Ladies and Gentlemen, welcome back to the Tough Guide to Fight Scenes! It’s been a gut-slinger of a battle so far–outside the field the stubborn Americans, inside the stolid Germans. The first waves have broken, the trenches have been deepened, the 88s are reloading and it’s time we get into the nitty-gritty of breaching these bastard hedgerows!
Since my animated lead-in obscured my point a little bit–almost like a textual smoke barrage STOP IT–this is where I start volleying specifics about writing fight scenes for a given type of world. I’ll be straight with you: there is no way I’ll cover more than one or two examples from a given setting for free.
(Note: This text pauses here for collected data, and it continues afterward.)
(* ===== verification/_CoqProject ===== *)
-Q . S2P
Prelude.v
GoLib.v
GoValue.v
KubeTypes.v
AccessControl.v
Partitions.v
ListProcessor.v
PartitionStore.v
ProxyStore.v
ProxyWatch.v
ParallelLister.v
QueryParser.v
SqlQuery.v
SqlPlaceholders.v
SqlAccess.v
SqlProcessor.v
SqlResults.v
WatchBackfill.v
WatchEvents.v
WatchPartitions.v
SyntheticWatcher.v
Counts.v
SummaryCache.v
ClusterCache.v
DateFields.v
VirtualFields.v
IndexFields.v
ExternalInfo.v
SqlStore.v
Encryption.v
Schemas.v
OpenApi.v
Definitions.v
VisitorSpec.v
CrdSpec.v
DefinitionsExact.v
Debounce.v
Formatter.v
ClientFactory.v
WatchRefresh.v
ApiTrace.v
Discovery.v
DiscoverySpec.v
SchemaRefresh.v
PodImpersonation.v
DbClient.v
DbConnection.v
SqlFunctions.v
TableConvert.v
SqlProxyStore.v
SchemaTracker.v
InformerFactory.v
SchemaWatch.v
RequestAuth.v
ApiHandler.v
ExtServer.v
Aggregation.v
SqlIndexer.v
Templates.v
HelmFormatter.v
I might not even do it for money. This is already a huge amount of work!
Example One, the queen mother of undertreated fight scenes: the conventional high fantasy sword fight! I won’t try telling you all the things you should be taking into account. There are three previous parts of this series for that purpose. Nope, now we reach the point where I give you a fight scene according to my own methods and you can decide if this works better or I’m just full of shit.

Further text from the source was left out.